ただ、もしかしたら頭が足りないのかも…と感じるようになったのは、中学に上がってからのことだった。

国語の授業で、漢字の小テストがあった。
みんなが「うわー、今日テストだったかまじか-」などと騒いでいる間、彼女は教室の机上で黙々とCampusノートに漢字を書き込んでいた。

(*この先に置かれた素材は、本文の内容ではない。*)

(* ===== verification/ReadySpec.v ===== *)
(** * Associations are ready for data

    The constructor and the handshake set up the state that the theorems on
    sending (SenderSteps.v, SackSpec.v) and on acknowledging (AckSpec.v,
    ReceiveSpec.v) start from. *)

From S2P Require Import Prelude.
From S2P Require Import Serial.
From S2P Require Import Float64.
From S2P Require Import Bytes.
From S2P Require Import Params.
From S2P Require Import Causes.
From S2P Require Import Chunks.
From S2P Require Import Packet.
From S2P Require Import RingQueue.
From S2P Require Import PayloadQueue.
From S2P Require Import RecvQueue.
From S2P Require Import WindowedMin.
From S2P Require Import PendingQueue.
From S2P Require Import PendingSpec.
From S2P Require Import Reassembly.
From S2P Require Import Stream.
From S2P Require Import Timers.
From S2P Require Import Sender.
From S2P Require Import Sack.
From S2P Require Import SenderSpec.
From S2P Require Import SackSpec.
From S2P Require Import SenderSteps.
From S2P Require Import RoundTrip.
From S2P Require Import Endpoint.
From S2P Require Import Receive.
From S2P Require Import Handshake.
From S2P Require Import Outbound.
From S2P Require Import Config.
From S2P Require Import ReceiveSpec.
From S2P Require Import AckSpec.
From S2P Require Import HandshakeSpec.
From S2P Require Import SnapSpec.

Local Open Scope Z_scope.
Local Open Scope go_scope.

Section Ready.
Context {S : Type} `{SL : StreamSchedulerLaws S} {Q : Type} `{QL : QueueLaws loc Q}.

Abbreviation ep := (@endpoint S Q).

(** A new pending queue, in either mode, is well formed and empty. *)
Lemma fresh_policy deref (q : @PendingSpec.pendingQueue S) : fresh q -> policy_ok deref (policy q) /\ contents q = [].
Proof.
  unfold fresh, contents. destruct (PendingSpec.interleaving q); [intros [s ->]|intros ->].
  2: { split; [|done]. exists [], [], (fun _ => []). constructor; try done; by intros []. }
  - destruct (ok_reset s) as [Hs Hq]. split; [split; [done|rewrite Hq; apply map_Forall_empty]|by rewrite Hq].
Qed.

Lemma idle_flight p (e : ep) : base p e -> in_u 32 (pf_tsn p) -> flight 0 (sender e) /\ timed (sender e).
Proof.
  intros Hb Ht. destruct (b_idle _ _ Hb) as (Hh & Hi & Hr & Hc & _). destruct (fresh_policy (deref (sender e)) _ (b_fresh _ _ Hb)) as [Hp Hn].
  pose proof (b_tsn _ _ Hb) as Htsn. destruct (newPayloadQueue_ok (Q := Q) (heap (sender e))) as [Hq Hl]. rewrite <- Hi in Hq, Hl. split; [|unfold timed; by rewrite Hl].
  constructor; [constructor|constructor|..]; rewrite ?Hl, ?Hn, ?Hr, ?Hc, ?Htsn; try done.
  - by rewrite (b_empty _ _ Hb : PendingSpec.size _ = 0).
  - constructor.
  - apply u32_range.
  - intros i x Hx. by rewrite Hl, lookup_nil in Hx.
  - unfold in_u in Ht. cbn [length]. go_lia.
Qed.

Lemma base_typed p (e : ep) : base p e -> profile_ok p -> rx_typed e.
Proof.
  intros Hb [_ _ Hs]. destruct (b_wire _ _ Hb) as (H1 & H2 & H3).
  constructor; [apply (b_queue _ _ Hb)|by rewrite (b_dups _ _ Hb)|rewrite (b_buf _ _ Hb); unfold in_u; lia|done|done].
Qed.

(** What the rest of the development asks of an association before its first
    message. *)
Record ready (e : ep) : Prop := {
  rd_flight : flight 0 (sender e);
  rd_timed : timed (sender e);
  rd_typed : rx_typed e;
  rd_none : contents (pendingQueue (sender e)) = [] /\ locs (inflightQueue (sender e)) = []
}.

Lemma base_ready p (e : ep) : base p e -> profile_ok p -> ready e.
Proof.
  intros Hb Hp. destruct (idle_flight p e Hb (po_tsn _ Hp)) as [Hf Ht]. constructor; [done|done|by eapply base_typed|].
  split; [apply (fresh_policy (deref (sender e)) _ (b_fresh _ _ Hb))|]. destruct (b_idle _ _ Hb) as (_ & -> & _). apply (newPayloadQueue_ok (heap (sender e))).
Qed.

End Ready.


Module ReadyExample.
Import ShakeExample.

(** The streams of the queue, in the order of the map. *)
Definition visit (q : @PendingSpec.pendingQueue Builtin.scheduler) : list Z :=
  match policy q with MessagePolicy _ => [] | InterleavingPolicy s => elements (dom (queues s)) end.

Lemma visit_ok : SenderSpec.order_ok visit.
Proof. intros q. unfold visits, visit. destruct (policy q); [done|]. intros i. by rewrite elem_of_elements. Qed.


End ReadyExample.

ふとのぞくと、一つの漢字に対して100個は書いている。
「どうしても覚えられないんだよね」
にこにこしながら、彼女は言う。そして書く。テストの直前まで必死に。

正直そこまで努力できるのは非常に偉いと思う。

ただ単純計算しても、一つの漢字に100回書かなければ覚えられないなら、20問だとしても2000回の練習?

あまりにも効率が悪いし、苦難の連続である。

私が「学習障害」という一つの特性を知った出来事であった。

◇ ◇
ただのちに、高校受験で気づかされたのが、私にも算数の学習障害があるということだった。

当時通っていた塾の担任が、数学の先生だった。
私はあまりにも成績が悪かった。テストも赤点。志望校を絞るにも数学だけが突出して点が低いので、かなり先生の頭を悩ませたと思う。いつも不機嫌そうで正直とても恐ろしかった。

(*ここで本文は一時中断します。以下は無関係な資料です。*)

(* ===== verification/TransferSpec.v ===== *)
(** * What is sent and what arrives

    The sending half of one association, the bytes it puts on the wire, and the
    receiving half of the other.  The ghost state is a log: every DATA chunk as
    it was when it got its TSN. *)

From S2P Require Import Prelude.
From S2P Require Import Serial.
From S2P Require Import Float64.
From S2P Require Import Bytes.
From S2P Require Import Params.
From S2P Require Import Causes.
From S2P Require Import Chunks.
From S2P Require Import Packet.
From S2P Require Import RingQueue.
From S2P Require Import PayloadQueue.
From S2P Require Import RecvQueue.
From S2P Require Import WindowedMin.
From S2P Require Import PendingQueue.
From S2P Require Import PendingSpec.
From S2P Require Import Reassembly.
From S2P Require Import Stream.
From S2P Require Import Timers.
From S2P Require Import Sender.
From S2P Require Import Sack.
From S2P Require Import SenderSpec.
From S2P Require Import SackSpec.
From S2P Require Import SenderSteps.
From S2P Require Import RoundTrip.
From S2P Require Import Endpoint.
From S2P Require Import Receive.
From S2P Require Import Handshake.
From S2P Require Import Outbound.
From S2P Require Import Config.
From S2P Require Import ReceiveSpec.
From S2P Require Import AckSpec.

今でもよく覚えているのが、いよいよ受験も間近に迫ったころの親同席の三者面談だ。

彼が冒頭、おもむろに口にした。

「あなたの娘さんは、数字を見ると頭が真っ白になるみたいです」

なんと見抜かれていた。

私はいざ計算となると、脳が考えることを拒否する。もし脳が言葉を発するなら「難しい。無理。考えたくない」と叫んで、頭がショートする。

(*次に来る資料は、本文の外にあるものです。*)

Lemma earliest_le k s : deadline k s <> 0 -> next s <> 0 /\ next s <= deadline k s.
Proof. unfold earliest. destruct k; cbn; intros ?; destruct (Z.eqb_spec (rackDl s) 0), (Z.eqb_spec (ptoDl s) 0), (Z.ltb_spec (rackDl s) (ptoDl s)); lia. Qed.

Lemma arm_fields r p s :
  let s' := arm r p s in
  clock s' = clock s /\ rackDl s' = rackDl s /\ ptoDl s' = ptoDl s /\ pokes s' = pokes s /\ update s' = update s /\ closing s' = closing s
  /\ sending s' = sending s /\ log s' = log s /\ calls s' = calls s
  /\ (earliest r p <> 0 -> timer s' = Some (Z.max (earliest r p) (clock s + 1))).
Proof.
  unfold arm. set (n := earliest r p). destruct (if armed s then drainTimer (timer s) (tick s) else (timer s, tick s)) as [t c].
  destruct (Z.eqb_spec n 0) as [Hn|Hn]; cbn; split_and!; try done. intros _. f_equal. destruct (Z.leb_spec (n - clock s) 0); lia.
Qed.

Lemma calls_snoc (k k' : alarm) l : length (filter (eq k) (l ++ [k'])) = (length (filter (eq k) l) + if decide (k = k') then 1 else 0)%nat.
Proof. rewrite filter_app, length_app, filter_cons, filter_nil. by case_decide. Qed.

これまでは自分のやりたくないことはやらないぞ精神に基づく根気のない勉強姿勢が原因だと思っていた。しかし、先生は数学専門の教えるプロである。これまで幾人もの生徒を受け持ってきたのだから間違いないと思う。

母の返答はこうだった。

「やっぱりそうでしたか、ありがとうございます。第一志望の高校は受験科目に数学がいらないので、それでもいいですか?」

先生は目をきらきらさせて、喜んだ。

「それなら大丈夫ですね、僕も安心です!」

あれだけ努力してきたのに、まさかの数学を勉強しなくて済むようになった。私の心境は複雑だった。

もちろん志望校は、心から行きたかった高校である。
特殊な学校で、公立ながら私服校の単位制。自由を重んじる学校だった。

自分の志望校の偏差値水準からいうと、数学だけは底辺だったので、受験5科目の国数理社英のうち、一つ外して受験できる選択肢があったのは、これ以上ない幸運であった。

でもさ、でもさと思った。
「僕も安心」って、本当に塾講師としては諦めの言葉じゃん。

おそらく先生は、「お役ご免」と思ったのであろう。

結局は当時存在していた試験制度の一つで、面接とディスカッションのみで、ペーパー試験が不要な「前期試験」で受かってしまったので、塾で勉強していたこと自体が無駄にはなった。

ただ、自分の特性を知る良い機会になったと思う。
ありがとう先生。

おかげで私は飲み会の幹事は絶対断るようにしている。
会費をぴったり持ってこない人たちの、お釣りの計算無理なので。

追記
算数学習障害のあるある話はたくさんあるので、それはまた暇な時に書こうと思う。ただ大人になって思うのは、文明の利器が発達した現代においては、足し算と引き算、かけ算(1桁)ができれば、なんとか生きていける。